## Exercise prompt
Look below for the line containing "(WalkForwardWindow.out_of_sample_end w) ->"; from there through the line containing "unfold mbind at 1, M_bind at 1.", both lines included, please set down each line exactly and nothing else.

### Provided records

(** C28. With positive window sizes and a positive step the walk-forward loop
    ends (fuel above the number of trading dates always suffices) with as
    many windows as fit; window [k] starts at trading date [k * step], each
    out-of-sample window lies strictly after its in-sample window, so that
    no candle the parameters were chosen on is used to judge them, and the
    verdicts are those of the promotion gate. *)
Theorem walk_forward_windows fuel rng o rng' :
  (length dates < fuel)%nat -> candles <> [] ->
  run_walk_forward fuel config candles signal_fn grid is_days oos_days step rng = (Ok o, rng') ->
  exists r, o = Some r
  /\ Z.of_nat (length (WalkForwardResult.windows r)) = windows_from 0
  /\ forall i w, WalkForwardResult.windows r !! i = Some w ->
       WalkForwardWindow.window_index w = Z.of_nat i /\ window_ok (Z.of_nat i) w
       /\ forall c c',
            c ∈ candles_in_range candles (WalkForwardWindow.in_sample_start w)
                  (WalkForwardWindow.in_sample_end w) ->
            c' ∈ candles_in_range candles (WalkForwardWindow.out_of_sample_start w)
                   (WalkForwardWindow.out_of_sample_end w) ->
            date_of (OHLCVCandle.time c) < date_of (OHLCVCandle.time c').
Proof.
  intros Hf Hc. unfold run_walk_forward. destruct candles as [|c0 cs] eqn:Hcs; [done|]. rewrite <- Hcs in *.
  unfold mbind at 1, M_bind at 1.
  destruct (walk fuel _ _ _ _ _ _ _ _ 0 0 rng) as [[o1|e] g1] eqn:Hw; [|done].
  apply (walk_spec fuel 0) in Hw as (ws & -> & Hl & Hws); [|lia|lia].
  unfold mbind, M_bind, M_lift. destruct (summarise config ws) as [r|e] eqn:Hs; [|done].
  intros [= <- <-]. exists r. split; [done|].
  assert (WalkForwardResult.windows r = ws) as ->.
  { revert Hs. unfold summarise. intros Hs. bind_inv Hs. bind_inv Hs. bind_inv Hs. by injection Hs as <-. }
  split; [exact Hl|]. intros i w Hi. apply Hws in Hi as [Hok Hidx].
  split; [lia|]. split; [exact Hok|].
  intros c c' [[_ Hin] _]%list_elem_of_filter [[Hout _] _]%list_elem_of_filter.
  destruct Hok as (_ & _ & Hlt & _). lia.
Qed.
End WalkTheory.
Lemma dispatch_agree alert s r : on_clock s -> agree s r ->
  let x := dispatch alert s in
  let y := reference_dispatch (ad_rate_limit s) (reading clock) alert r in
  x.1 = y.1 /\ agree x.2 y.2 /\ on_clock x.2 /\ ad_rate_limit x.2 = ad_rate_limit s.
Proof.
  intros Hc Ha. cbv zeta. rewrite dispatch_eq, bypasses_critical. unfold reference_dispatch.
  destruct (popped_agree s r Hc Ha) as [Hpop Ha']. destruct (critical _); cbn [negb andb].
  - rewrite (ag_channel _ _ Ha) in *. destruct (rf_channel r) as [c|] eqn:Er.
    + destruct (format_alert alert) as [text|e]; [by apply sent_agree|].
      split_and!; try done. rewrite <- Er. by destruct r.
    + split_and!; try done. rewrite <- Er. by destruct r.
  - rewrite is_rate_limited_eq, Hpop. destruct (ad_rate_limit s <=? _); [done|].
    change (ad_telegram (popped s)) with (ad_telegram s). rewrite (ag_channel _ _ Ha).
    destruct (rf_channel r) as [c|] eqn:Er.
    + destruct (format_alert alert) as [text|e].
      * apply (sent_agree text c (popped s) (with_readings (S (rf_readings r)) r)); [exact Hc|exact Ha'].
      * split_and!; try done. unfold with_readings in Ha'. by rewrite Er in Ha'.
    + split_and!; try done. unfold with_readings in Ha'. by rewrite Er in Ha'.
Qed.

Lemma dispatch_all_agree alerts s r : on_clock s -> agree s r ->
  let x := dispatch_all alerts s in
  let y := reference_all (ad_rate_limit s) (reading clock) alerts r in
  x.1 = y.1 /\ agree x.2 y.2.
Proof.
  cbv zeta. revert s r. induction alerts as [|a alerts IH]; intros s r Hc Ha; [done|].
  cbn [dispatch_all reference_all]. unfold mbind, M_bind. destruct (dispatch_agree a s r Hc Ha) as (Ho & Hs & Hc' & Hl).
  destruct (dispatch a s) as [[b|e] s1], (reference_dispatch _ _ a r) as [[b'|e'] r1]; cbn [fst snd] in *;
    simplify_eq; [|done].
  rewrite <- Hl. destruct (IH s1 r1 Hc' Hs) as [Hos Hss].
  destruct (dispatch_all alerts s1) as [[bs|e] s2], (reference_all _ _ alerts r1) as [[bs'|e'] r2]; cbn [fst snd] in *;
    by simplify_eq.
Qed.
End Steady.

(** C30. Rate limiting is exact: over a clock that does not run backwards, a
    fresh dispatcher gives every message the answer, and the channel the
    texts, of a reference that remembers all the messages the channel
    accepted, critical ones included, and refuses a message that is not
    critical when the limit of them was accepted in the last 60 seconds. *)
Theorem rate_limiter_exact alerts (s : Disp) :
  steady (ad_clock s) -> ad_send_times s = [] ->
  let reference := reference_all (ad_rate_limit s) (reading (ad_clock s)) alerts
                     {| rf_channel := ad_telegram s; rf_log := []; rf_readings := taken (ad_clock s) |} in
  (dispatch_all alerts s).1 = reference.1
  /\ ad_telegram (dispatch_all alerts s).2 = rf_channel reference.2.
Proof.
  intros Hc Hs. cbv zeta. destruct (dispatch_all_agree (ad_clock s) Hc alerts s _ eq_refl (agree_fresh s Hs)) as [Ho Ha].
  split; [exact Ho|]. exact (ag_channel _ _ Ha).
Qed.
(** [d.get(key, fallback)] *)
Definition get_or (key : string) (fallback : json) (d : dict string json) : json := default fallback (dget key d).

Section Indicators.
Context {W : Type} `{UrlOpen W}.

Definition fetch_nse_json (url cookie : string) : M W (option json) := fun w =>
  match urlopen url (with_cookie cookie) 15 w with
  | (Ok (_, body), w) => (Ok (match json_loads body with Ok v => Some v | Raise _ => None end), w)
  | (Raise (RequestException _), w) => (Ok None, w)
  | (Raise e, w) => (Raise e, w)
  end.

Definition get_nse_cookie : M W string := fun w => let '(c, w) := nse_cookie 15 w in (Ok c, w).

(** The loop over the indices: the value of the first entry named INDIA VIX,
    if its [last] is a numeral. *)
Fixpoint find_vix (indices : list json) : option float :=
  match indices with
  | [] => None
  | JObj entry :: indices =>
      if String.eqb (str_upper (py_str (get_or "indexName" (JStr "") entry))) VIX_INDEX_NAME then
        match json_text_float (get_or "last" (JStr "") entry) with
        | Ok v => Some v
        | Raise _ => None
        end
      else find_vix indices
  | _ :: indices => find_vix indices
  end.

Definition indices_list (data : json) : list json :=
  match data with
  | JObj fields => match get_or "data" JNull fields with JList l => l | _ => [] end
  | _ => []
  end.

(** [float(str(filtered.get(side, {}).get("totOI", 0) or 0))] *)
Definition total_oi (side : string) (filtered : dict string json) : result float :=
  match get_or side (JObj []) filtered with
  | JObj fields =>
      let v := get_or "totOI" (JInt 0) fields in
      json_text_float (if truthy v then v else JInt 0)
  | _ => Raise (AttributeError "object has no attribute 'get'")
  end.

######

## Answer to the exercise
                   (WalkForwardWindow.out_of_sample_end w) ->
            date_of (OHLCVCandle.time c) < date_of (OHLCVCandle.time c').
Proof.
  intros Hf Hc. unfold run_walk_forward. destruct candles as [|c0 cs] eqn:Hcs; [done|]. rewrite <- Hcs in *.
  unfold mbind at 1, M_bind at 1.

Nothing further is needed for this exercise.